Kenya's government has revived controversial tax proposals in its latest Finance Bill, including a 16% VAT on M-Pesa payments that will affect millions of ordinary Kenyans who rely on mobile money for daily transactions.
The move comes barely a year after deadly protests forced President William Ruto's administration to withdraw similar proposals from the 2024 Finance Bill. More than 60 Kenyans died in those demonstrations as citizens took to the streets to reject what they called punitive taxation on already-struggling families.
Now, the tax is back. And Kenyans are asking whether last year's sacrifice achieved anything at all.
"What do you mean there's going to be a new 16% VAT on M-Pesa?" wrote one frustrated Kenyan on social media. "What do you mean the finance bill we fought so hard against is being brought back?"
The proposed tax targets Kenya's ubiquitous mobile money system, which processes billions of shillings daily as Kenyans pay bills, send remittances, and conduct business without touching physical cash. For a nation where M-Pesa revolutionized financial inclusion, the tax represents a direct hit on economic survival strategies developed by ordinary citizens.
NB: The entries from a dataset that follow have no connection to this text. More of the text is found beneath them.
(** * The NYC-311 batch loader ([etl/etl.py]): model and properties

    The loader reads a CSV extract chunk by chunk with pandas, cleans every
    chunk ([clean_data]), binds nine parameters per row ([safe_value] over
    [row.get]) into a [REPLACE INTO service_requests] statement, commits
    once per chunk and prints a summary.

    The development follows the source: pandas cells are a small sum type,
    a [DataFrame] is a list of named columns, the MySQL table is a list of
    stored rows, and [main] is written in a state-and-exception monad whose
    state holds the connection, the table and the printed lines.

    Floats are IEEE 754 doubles, with the operations of the standard
    library's [SpecFloat] at the parameters of binary64.

    What the collaborators do is not in the repository and is taken as
    given: the text parsers of pandas are the fields of a class, together
    with what pandas 2 reads out of ISO dates and plain decimals, and the
    outcome of every call to the reader and to the server during one run
    is read from a record. *)

From Stdlib Require Import String Ascii ZArith Bool Lia Arith List.
From Stdlib Require Import DecimalString SpecFloat.
Import ListNotations.
Local Open Scope string_scope.
Local Open Scope list_scope.

(** ** Doubles *)

(** Python's [float] and numpy's float64. *)
Definition float : Type := spec_float.

Module float64.

Definition prec : Z := 53.
Definition emax : Z := 1024.

Definition zero : float := S754_zero false.
Definition nan : float := S754_nan.
Definition inf : float := S754_infinity false.

(** [float(z)] for an int [z], and the cast of an int64 to float64: the
    nearest double, ties to even.  (Python raises [OverflowError] where
    the nearest double would be an infinity, for ints from [2^1024 - 2^970]
    on.) *)
Definition of_int (z : Z) : float := binary_normalize prec emax z 0 false.

(** [x / y], [x - y], [-x] and [x < y] on floats; a division by zero gives
    an infinity or [nan] as in numpy (Python raises [ZeroDivisionError],
    and [rows_per_sec] guards its division). *)
Definition div : float -> float -> float := SFdiv prec emax.
Definition sub : float -> float -> float := SFsub prec emax.
Definition opp : float -> float := SFopp.
Definition ltb : float -> float -> bool := SFltb.

Definition is_nan (x : float) : bool :=
  match x with
  | S754_nan => true
  | _ => false
  end.

Definition is_finite (x : float) : bool :=
  match x with
  | S754_zero _ | S754_finite _ _ _ => true
  | _ => false
  end.

(** The sign bit, for what has one. *)
Definition signbit (x : float) : bool :=
  match x with
  | S754_zero s | S754_infinity s | S754_finite s _ _ => s
  | S754_nan => false
  end.

End float64.

Arguments float64.of_int : simpl never.
Arguments float64.div : simpl never.
Arguments float64.sub : simpl never.

Definition float_eq_dec (a b : float) : {a = b} + {a <> b}.
Proof.
  decide equality;
    first [apply Bool.bool_dec | apply Pos.eq_dec | apply Z.eq_dec].
Defined.

(** ** Cells *)

(** A Python number: an int or a float. *)
Inductive number : Type :=
| NInt (z : Z)
| NFloat (x : float).

(** A scalar found in a cell of a frame: the missing-value markers [None]
    and [pd.NaT], and the concrete values [read_csv], [to_datetime] and
    [to_numeric] produce.  The third marker, [float('nan')], is the float
    it is.  A [VTimestamp] carries the nanoseconds since the Unix epoch. *)
Inductive value : Type :=
| VNone
| VNaT
| VInt (z : Z)
| VFloat (x : float)
| VStr (s : string)
| VTimestamp (t : Z).

Abbreviation VNaN := (VFloat S754_nan).

Definition value_eq_dec (a b : value) : {a = b} + {a <> b}.
Proof.
  decide equality;
    first [apply Z.eq_dec | apply float_eq_dec | apply string_dec].
Defined.

Definition value_eqb (a b : value) : bool :=
  if value_eq_dec a b then true else false.

(** The number a numeric cell holds. *)
Definition numeric_value (v : value) : option number :=
  match v with
  | VNaN => None
  | VInt z => Some (NInt z)
  | VFloat x => Some (NFloat x)
  | _ => None
  end.

(** ** Texts with a fixed reading

    What an ISO date and a plain decimal denote.  These are the texts the
    parsers of pandas are given a reading for; what they make of any other
    text is left open. *)

Definition is_digit (c : ascii) : bool :=
  Nat.leb 48 (nat_of_ascii c) && Nat.leb (nat_of_ascii c) 57.

Definition digit_value (c : ascii) : Z := Z.of_nat (nat_of_ascii c) - 48.

(** The number a string of decimal digits writes, after [acc]. *)
Fixpoint decimal_value (acc : Z) (l : list ascii) : Z :=
  match l with
  | [] => acc
  | c :: l' => decimal_value (10 * acc + digit_value c) l'
  end.

(** The two layouts: [YYYY-MM-DD] and [YYYY-MM-DD HH:MM:SS]. *)
Inductive iso_format : Type :=
| ISO_date
| ISO_datetime.

(** The [strftime] format pandas has for a layout. *)
Definition format_text (f : iso_format) : string :=
  match f with
  | ISO_date => "%Y-%m-%d"
  | ISO_datetime => "%Y-%m-%d %H:%M:%S"
  end.

Local Open Scope Z_scope.

Definition is_leap (y : Z) : bool :=
  (y mod 4 =? 0) && (negb (y mod 100 =? 0) || (y mod 400 =? 0)).
(** * xspect-build/packages: artifact resolution and delivery

    A shallow embedding of the JavaScript sources that locate, fetch,
    unpack and expose the prebuilt binaries:

    - [Python]          packages/python index.js
                        ([getPlatformPackageName], [download], [extract],
                        [getPythonPath], [fixPermissions]);
    - [Patchelf]        packages/patchelf index.js
                        ([findBinaryPath], [getPatchelfPath],
                        [isPatchelfAvailable], [getBinDir]);
    - [Postinstall]     packages/patchelf postinstall script
                        ([findPackageDir], [fixPermissions], the script body);
    - [BuildPython]     scripts/build-python.js ([replaceSymlinks], the scan
                        of [bin] in [buildPythonPackage], the argument
                        loop);
    - [BuildPlatform]   scripts/build-platform.js ([ensureDir], [copyFile],
                        [copyDir]).

    The host (file system, temporary directory, registry, process
    constants) is an explicit state; a JavaScript function becomes a
    function from the host to an outcome that carries the host reached,
    also when an exception is thrown: effects performed before a throw
    persist, as they do in Node. *)

From Stdlib Require Import NArith Ascii Sorted.
From Stdlib Require OrderedTypeEx.
From stdpp Require Import base option list strings.

Set Warnings "-register-all".

(** ** Strings and paths *)

(** [s.startsWith(pre)] *)
Definition startsWith (pre s : string) : bool := String.prefix pre s.

(** [s.endsWith(suf)] *)
Definition endsWith (suf s : string) : bool :=
  let n := String.length s in
  let k := String.length suf in
  if decide (k ≤ n) then
    bool_decide (String.substring (n - k) k s = suf)
  else false.
(** ** Render globals *)

Definition get_render_image_resolution (rg : RenderGlobals)
  : option Z * option Z :=
  match resolution rg with
  | [] => (None, None)
  | node :: _ => (Some (width node), Some (height node))
  end.

Definition will_render_ignore_film_gate (rg : RenderGlobals) : bool :=
  ignoreFilmGate rg.

(** Lines 124-127: the render resolution, or 320 x 240 when the width or the
    height is falsy ([None] or [0]). *)
Definition camera_start_resolution (res : option Z * option Z) : Z * Z :=
  let '(cam_width, cam_height) := res in
  if py_not cam_width || py_not cam_height then (320, 240)%Z
  else
    match cam_width, cam_height with
    | Some w, Some h => (w, h)
    | _, _ => (320, 240)%Z
    end.

(** ** get_camera_resolution_fov_ratio *)

(** The pair of statements the source repeats after every probe:
    [hfov, vfov = get_camera_port_field_of_view(camera, w, h)] followed by
    [fov_ratio = hfov / vfov]. *)
Definition probe_fov_ratio (camera : Camera) (w h : R) : result R :=
  '(hfov, vfov) <- get_camera_port_field_of_view camera w h ;;
  py_div hfov vfov.

(** [n / (a / b)], the shape of every [new_width] and [new_height]. *)
Definition div_by_ratio (n a b : R) : result R :=
  ratio <- py_div a b ;;
  py_div n ratio.

Definition get_camera_resolution_fov_ratio
  (rg : RenderGlobals) (camera : Camera) : result (Z * Z * R) :=
  let fov_ratio := 1 in
  let ignore_film_gate := will_render_ignore_film_gate rg in
  let '(cam_width, cam_height) :=
    camera_start_resolution (get_render_image_resolution rg) in
  let aperture_x := horizontalFilmAperture camera in
  let aperture_y := verticalFilmAperture camera in
  let film_fit := filmFit camera in
  if (film_fit =? "horizontal")%string then
    cam_height <-
      (if negb ignore_film_gate then
         new_height <- div_by_ratio (IZR cam_width) aperture_x aperture_y ;;
         if py_lt new_height (IZR cam_height)
         then Ok (py_int new_height)
         else Ok cam_height
       else Ok cam_height) ;;
    fov_ratio <- probe_fov_ratio camera (IZR cam_width) (IZR cam_height) ;;
    Ok (cam_width, cam_height, fov_ratio)
  else if (film_fit =? "vertical")%string then
    new_width <- div_by_ratio (IZR cam_height) aperture_y aperture_x ;;
    (* case 1: film-gate smaller than resolution, film-gate on *)
    if py_lt new_width (IZR cam_width) && negb ignore_film_gate then
      let cam_width := py_int new_width in
      let fov_ratio := 1 in
      Ok (cam_width, cam_height, fov_ratio)
    (* case 2: film-gate smaller than resolution, film-gate off *)
    else if py_lt new_width (IZR cam_width) && ignore_film_gate then
      fov_ratio <- probe_fov_ratio camera new_width (IZR cam_height) ;;
      Ok (cam_width, cam_height, fov_ratio)
    (* case 3: film-gate larger than resolution, film-gate on *)
    else if negb ignore_film_gate then
      fov_ratio <- probe_fov_ratio camera new_width (IZR cam_height) ;;
      Ok (cam_width, cam_height, fov_ratio)
    (* case 4: film-gate larger than resolution, film-gate off *)
    else if ignore_film_gate then
      fov_ratio <- probe_fov_ratio camera new_width (IZR cam_height) ;;
      Ok (cam_width, cam_height, fov_ratio)
    else Ok (cam_width, cam_height, fov_ratio)
  else if (film_fit =? "overscan")%string then
    new_height <- div_by_ratio (IZR cam_width) aperture_x aperture_y ;;
    new_width <- div_by_ratio (IZR cam_height) aperture_y aperture_x ;;
    if py_lt new_width (IZR cam_width) then
      if negb ignore_film_gate then
        let cam_width := py_int new_width in
        let fov_ratio := 1 in
        Ok (cam_width, cam_height, fov_ratio)
      else
        fov_ratio <- probe_fov_ratio camera new_width (IZR cam_height) ;;
        Ok (cam_width, cam_height, fov_ratio)
    else
      let cam_height :=
        if negb ignore_film_gate then py_int new_height else cam_height in
      fov_ratio <- probe_fov_ratio camera (IZR cam_width) (IZR cam_height) ;;
      Ok (cam_width, cam_height, fov_ratio)
  else if (film_fit =? "fill")%string then
    new_width <- div_by_ratio (IZR cam_height) aperture_y aperture_x ;;
    fov_ratio <-
      (if py_ge new_width (IZR cam_width)
       then probe_fov_ratio camera new_width (IZR cam_height)
       else probe_fov_ratio camera (IZR cam_width) (IZR cam_height)) ;;
    Ok (cam_width, cam_height, fov_ratio)
  else Ok (cam_width, cam_height, fov_ratio).

(** ** get_camera_field_of_view *)

Definition get_camera_field_of_view
  (rg : RenderGlobals) (camera : Camera) : result R :=
  '(cam_width, cam_height, fov_ratio) <-
    get_camera_resolution_fov_ratio rg camera ;;
  py_div (horizontalFieldOfView camera) fov_ratio.

(** ** is_point_clipped *)

(** [n / 2] on an [int] [n]: floor division under Python 2, true division
    under Python 3 (Maya ships either, and the module runs under both).  The
    result is kept as a rational, which holds both. *)
Inductive PyVersion : Type :=
| Python2
| Python3.

Definition int_div_2 (py : PyVersion) (n : Z) : Q :=
  match py with
  | Python2 => inject_Z (n / 2)
  | Python3 => n # 2
  end.

Definition Qlt_bool (a b : Q) : bool := negb (Qle_bool b a).

(** The point is a pair of rationals (pixel coordinates, [int] or [float]);
    the two resolutions are pairs of [int]. *)
Definition is_point_clipped (py : PyVersion) (x y : Q)
  (render_resolution camera_resolution : Z * Z) : bool :=
  let clipped := false in
  let clipped :=
    if negb (snd render_resolution =? snd camera_resolution)%Z then
      let new_height :=
        int_div_2 py (snd render_resolution - snd camera_resolution) in
      if Qlt_bool y new_height
         || Qle_bool (inject_Z (snd render_resolution) - new_height) y
      then true else clipped
    else clipped in
  let clipped :=
    if negb (fst render_resolution =? fst camera_resolution)%Z then
      let new_width :=
        int_div_2 py (fst render_resolution - fst camera_resolution) in
      if Qlt_bool x new_width
         || Qle_bool (inject_Z (fst render_resolution) - new_width) x
      then true else clipped
    else clipped in
  clipped.

(** ** The Fill branch as the specification words it

    The specification gives the probe width of the Fill branch as
    [cam_h * (aperture_y / aperture_x)].  This definition follows those
    words, for comparison with the branch of
    [get_camera_resolution_fov_ratio]. *)
Definition spec_fill_inverse_ratio
  (rg : RenderGlobals) (camera : Camera) : result (Z * Z * R) :=
  let '(cam_w, cam_h) :=
    camera_start_resolution (get_render_image_resolution rg) in
  inverse_ratio <-
    py_div (verticalFilmAperture camera) (horizontalFilmAperture camera) ;;
  let new_width := IZR cam_h * inverse_ratio in
  fov_ratio <-
    (if py_ge new_width (IZR cam_w)
     then probe_fov_ratio camera new_width (IZR cam_h)
     else probe_fov_ratio camera (IZR cam_w) (IZR cam_h)) ;;
  Ok (cam_w, cam_h, fov_ratio).

(** ** Sample scenes *)

(** A 35 mm camera with a 2 x 1 inch film gate. *)
Definition camera_2x1 (film_fit : string) : Camera := {|
  aspectRatio := 2;
  horizontalFilmAperture := 2;
  verticalFilmAperture := 1;
  horizontalFilmOffset := 0;
  verticalFilmOffset := 0;
  filmFitOffset := 0;
  focalLength := 35;
  nearClipPlane := 1;
  cameraScale := 1;
  overscan := 1;
  filmFit := film_fit;
  horizontalFieldOfView := 1
|}.

Definition render_globals (w h : Z) (ignore_film_gate : bool) : RenderGlobals := {|
  resolution := [ {| width := w; height := h |} ];
  ignoreFilmGate := ignore_film_gate
|}.

(** A 35 mm camera whose film gate has the aperture ratio 1.5. *)
Definition camera_3x2 (film_fit : string) : Camera := {|
  aspectRatio := 1.5;
  horizontalFilmAperture := 1.5;
  verticalFilmAperture := 1;
  horizontalFilmOffset := 0;
  verticalFilmOffset := 0;
  filmFitOffset := 1;
  focalLength := 35;
  nearClipPlane := 0.1;
  cameraScale := 1;
  overscan := 1;
  filmFit := film_fit;
  horizontalFieldOfView := 1
|}.

(** The same camera with other film offsets, or another overscan. *)
Definition with_film_offset (camera : Camera) (offset_x offset_y : R) : Camera := {|
  aspectRatio := aspectRatio camera;
  horizontalFilmAperture := horizontalFilmAperture camera;
  verticalFilmAperture := verticalFilmAperture camera;
  horizontalFilmOffset := offset_x;
  verticalFilmOffset := offset_y;
  filmFitOffset := filmFitOffset camera;
  focalLength := focalLength camera;
  nearClipPlane := nearClipPlane camera;
  cameraScale := cameraScale camera;
  overscan := overscan camera;
  filmFit := filmFit camera;
  horizontalFieldOfView := horizontalFieldOfView camera
|}.

Definition with_overscan (camera : Camera) (o : R) : Camera := {|
  aspectRatio := aspectRatio camera;
  horizontalFilmAperture := horizontalFilmAperture camera;
  verticalFilmAperture := verticalFilmAperture camera;
  horizontalFilmOffset := horizontalFilmOffset camera;
  verticalFilmOffset := verticalFilmOffset camera;
  filmFitOffset := filmFitOffset camera;
  focalLength := focalLength camera;
  nearClipPlane := nearClipPlane camera;
  cameraScale := cameraScale camera;
  overscan := o;
  filmFit := filmFit camera;
  horizontalFieldOfView := horizontalFieldOfView camera
|}.

(** A camera node whose attributes are all out of their physical range, with
    a film fit that is none of the four modes. *)
Definition camera_out_of_range : Camera := {|
  aspectRatio := -1;
  horizontalFilmAperture := -1;
  verticalFilmAperture := 0;
  horizontalFilmOffset := 0;
  verticalFilmOffset := 0;
  filmFitOffset := 0;
  focalLength := -35;
  nearClipPlane := -1;
  cameraScale := -1;
  overscan := -1;
  filmFit := "stretch";
  horizontalFieldOfView := 1
|}.

(** A Fill camera whose vertical film aperture is zero. *)
Definition camera_out_of_range_fill : Camera := {|
  aspectRatio := 2;
  horizontalFilmAperture := 2;
  verticalFilmAperture := 0;
  horizontalFilmOffset := 0;
  verticalFilmOffset := 0;
  filmFitOffset := 0;
  focalLength := 35;
  nearClipPlane := 1;
  cameraScale := 1;
  overscan := 1;
  filmFit := "fill";
  horizontalFieldOfView := 1
|}.
Lemma ascii_digits (raw : string) :
  Spec.ascii_only raw = true ->
  all_chars isdigit_char raw = all_chars re_digit raw.
Proof.
  induction raw as [| c raw IH]; simpl; [reflexivity |].
  intros H. apply andb_true_iff in H. destruct H as [Hc H].
  rewrite (IH H). f_equal.
  unfold isdigit_char. apply Z.ltb_lt in Hc.
  destruct (Z.eqb_spec (code c) 178); [lia |].
  destruct (Z.eqb_spec (code c) 179); [lia |].
  destruct (Z.eqb_spec (code c) 185); [lia |].
  now rewrite !orb_false_r.
Qed.

(** ** Records and the address book *)

Lemma record_set_phones_same (self : Record.t) :
  Record.set_phones self (Record.phones self) = self.
Proof. now destruct self. Qed.

(** A loop that ends without [return] has changed no phone. *)
Lemma edit_loop_not_returned (old_phone new_value : string)
  (ps ps' : list Phone.t) :
  Record.edit_loop old_phone new_value ps = (ps', false) ->
  ps' = ps /\ Record.find_phone_loop old_phone ps = None.
Proof.
  revert ps'. induction ps as [| p ps IH]; intros ps'; simpl.
  - now intros [= <-].
  - destruct (String.eqb (Field.value p) old_phone); [discriminate |].
    destruct (Record.edit_loop old_phone new_value ps) as [ps'' returned].
    intros [= <- ->]. destruct (IH ps'' eq_refl) as [-> F]. auto.
Qed.

(** The loop changes the first phone whose value is [old_phone]. *)
Lemma edit_loop_first_match (old_phone new_value : string)
  (before after : list Phone.t) (p : Phone.t) :
  Field.value p = old_phone ->
  (forall q, In q before -> Field.value q <> old_phone) ->
  Record.edit_loop old_phone new_value (before ++ p :: after)
  = (before ++ Field.mk new_value :: after, true).
Proof.
  intros Hp. induction before as [| q before IH]; intros Hb; simpl.
  - rewrite Hp, String.eqb_refl. reflexivity.
  - assert (Hq : String.eqb (Field.value q) old_phone = false)
      by (apply String.eqb_neq, Hb; now left).
    rewrite Hq, IH; [reflexivity |].
    intros q' I. apply Hb. now right.
Qed.

Lemma get_setitem_same (data : AddressBook.t) (key : string)
  (v : Record.t) :
  AddressBook.get (AddressBook.setitem data key v) key = Some v.
Proof.
  induction data as [| [k r] data IH]; simpl.
  - now rewrite String.eqb_refl.
  - destruct (String.eqb k key) eqn:E; simpl; rewrite E; auto.
Qed.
The Finance Bill also expands the Kenya Revenue Authority's powers to access private digital communications, raising privacy concerns among civil society groups.
"Even Stoicism can't save you from the monster that is the government of Kenya," another citizen wrote. "I've tried so hard to focus only on what I can control, and I'm failing terribly."
The timing is particularly galling for Kenyans already reeling from a cost of living crisis. Vegetable prices have surged unchecked, electricity costs continue rising, and fuel remains expensive despite global price drops. Now the government wants to tax the primary tool Kenyans use to navigate these economic hardships.
Last year's protests represented a rare moment of unified resistance across ethnic and class lines, with young Kenyans leading largely leaderless demonstrations that forced the government to retreat. The return of the same proposals suggests either remarkable political tone-deafness or a calculated bet that public anger has dissipated.
It hasn't.
"Kenya's Finance Bill is back," activists are warning. "And so are we."
The question now is whether the government will push ahead despite public opposition, and whether Kenyans will return to the streets to defend the gains they thought they had won. The stakes are clear: economic survival for millions who depend on M-Pesa, and political legitimacy for a government testing just how much its citizens will tolerate.
Fifty-four countries, 2,000 languages, 1.4 billion people. In Kenya, they're learning that some battles must be fought again and again.